Normal steady-state hematopoiesis in TN-C^−/− mice. (A-C) FACS plots showing BM lineage frequency. (D) Quantification in each lineage (n = 4). (E) FACS plot showing the detection of LSK cells. (F-G) Total MNC count (F) and LSK cell count (G; n = 4). (H-K) FACS plots (H-I) and quantification (n = 4; J-K) of Flt3⁻CD34⁻ LSK and CD48⁻CD41⁻CD150⁺ LSK cell frequency. (L-M) Cell-cycle status frequencies assessed through Ki-67 and Hoechst staining of LSK cells (n = 6). *P < .05.

Figure 4

TN-C^−/− mice show impaired hematopoietic recovery after 5-FU administration. (A-B) IHC for TN-C (red) and DAPI (blue) for day 7 BMs.
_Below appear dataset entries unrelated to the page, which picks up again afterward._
(** * LinkedIn data extractor v2: a shallow embedding of the extraction
      pipeline of [linkedin_data_extractor_v2.py]

    The development models the JSON-LD extractor, the five entity parsers,
    the meta-tag extractor and the reconciler ([_combine_data_sources]) as
    Rocq functions, and states the properties of the specification over
    them.

    Modelling conventions.
    - A Python value coming out of [json.loads] is a [pyval].  Numbers are
      integers; a character is an [ascii] (code points 0..255).
    - A Python [dict] with string keys is an association list in insertion
      order; [dict_set] replaces an existing binding in place and appends a
      new one at the end, as Python does.
    - The body of a [try: ... except Exception: ...] block is a computation
      in the monad [M]: it threads the dictionary under construction and may
      stop with an exception, in which case the dictionary keeps everything
      assigned before the fault.
    - BeautifulSoup and the browser are outside the embedding: a document is
      given by the elements that [find_all]/[find] return, and [json.loads]
      is a parameter of the extractor. *)

From Stdlib Require Import String Ascii List ZArith Bool Lia.
Import ListNotations.
Open Scope string_scope.
Open Scope list_scope.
TN-C^−/− mice lack TN-C immunoreactivity. (C) Survival curve for TN-C^+/+ and TN-C^−/− mice after 5-FU administration (n = 12; combination of 3 independent experiments). (D-F) Peripheral blood counts for WBCs (D), hemoglobin (Hb; E), and platelets (Plt; F) after 5-FU administration. (G) BM lineage frequencies on day 10 after 5-FU administration (n = 4). (H-I) IHC for c-Kit (green) and DAPI (blue) in TN-C^+/+ and TN-C^−/− BM on day 10 after 5-FU administration. (J-K) IHC for BrdU (red) and c-Kit (green) in TN-C^+/+ and TN-C^−/− BM on day 10 after 5-FU administration. (L) Quantification of the percentage of c-Kit⁺ cells among DAPI⁺ BM cells (n = 6). (M) Quantification of the percentage of BrdU⁺ cells among c-Kit⁺ cells (n = 6). (N-O) FACS plot and quantification showing the detection of LSK cells on day 10 after 5-FU administration (n = 4). (P) Survival curves for TN-C^+/+ and TN-C^−/− mice subjected to 6.5 Gy irradiation (n = 5; combination of 3 independent experiments). *P < .05. Scale bars indicate 100 μm in panels A, B, H, and I and 20 μm in panels J and K.

Figure 5

TN-C^−/− mice are vulnerable recipients for BMT. (A) Peripheral blood chimerism analyses of recipient mice infused with 2 × 10⁵ donor cells from TN-C^+/+ or TN-C^−/− mice (n = 10). (B-D) BMMNC count (B), LSK cell frequency (C), and LSK cell chimerism (D) of recipient mice 4 months after transplantation with 2 × 10⁵ donor cells from TN-C^+/+ and TN-C^−/− mice (n = 4). (E) Survival curves for TN-C^+/+ and TN-C^−/− recipient mice infused with 2 × 10⁵ cells (white and black boxes, respectively) or 1 × 10⁴ cells (white and black circles, respectively; n > 10 for each group; combination of 3 independent experiments). (F-G) Flow cytometric analysis of the BM in TN-C^+/+ or TN-C^−/− recipient mice 4 months after BMT (2 × 10⁵ cells) showing the frequency and chimerism of Flt3⁻CD34⁻ LSK cells and CD48⁻CD41⁻CD150⁺ LSK cells (n = 4). (H-I) BM lineage composition (H) and chimerism (I) of cells within each lineage in the BM of TN-C^+/+ or TN-C^−/− recipient mice 4 months after BMT (2 × 10⁵ cells; n = 4). (J) Survival curves for TN-C^+/+ and TN-C^−/− recipient mice challenged with 5-FU 4 months after BMT (2 × 10⁵ cells; n = 10; combination of 3 independent experiments). (K-M) Peripheral blood counts of mice shown in panel J (n = 10). *P < .05.

Figure 6

TN-C coating enhances the in vitro proliferation and expression of cell-cycle–promoting genes in HSPCs in an integrin α9–dependent manner. (A-E) Short-term BrdU incorporation assay for LSK cells cultured for 48 hours on slides coated with FN alone, FN plus full-length TN-C (FN + TN-C), or FN plus TN-C^FNIII (FN + TN-C^FNIII) with functional integrin α9 Abs (55A2C) or nonfunctional integrin α9 Abs (18R18D). (F) Percentage of BrdU⁺LSK cells in panels A-E (n = 4). (G) Relative mRNA expression for the cell-cycle regulators c-myc, cyclinD1, cyclinD2, cyclinD3, cyclinE1, cyclinE2, cyclinG1, cyclinG2, p57^Kip2, p18^Ink4c, p21^Cip1, and p16^Ink4a (n = 4). *P < .05.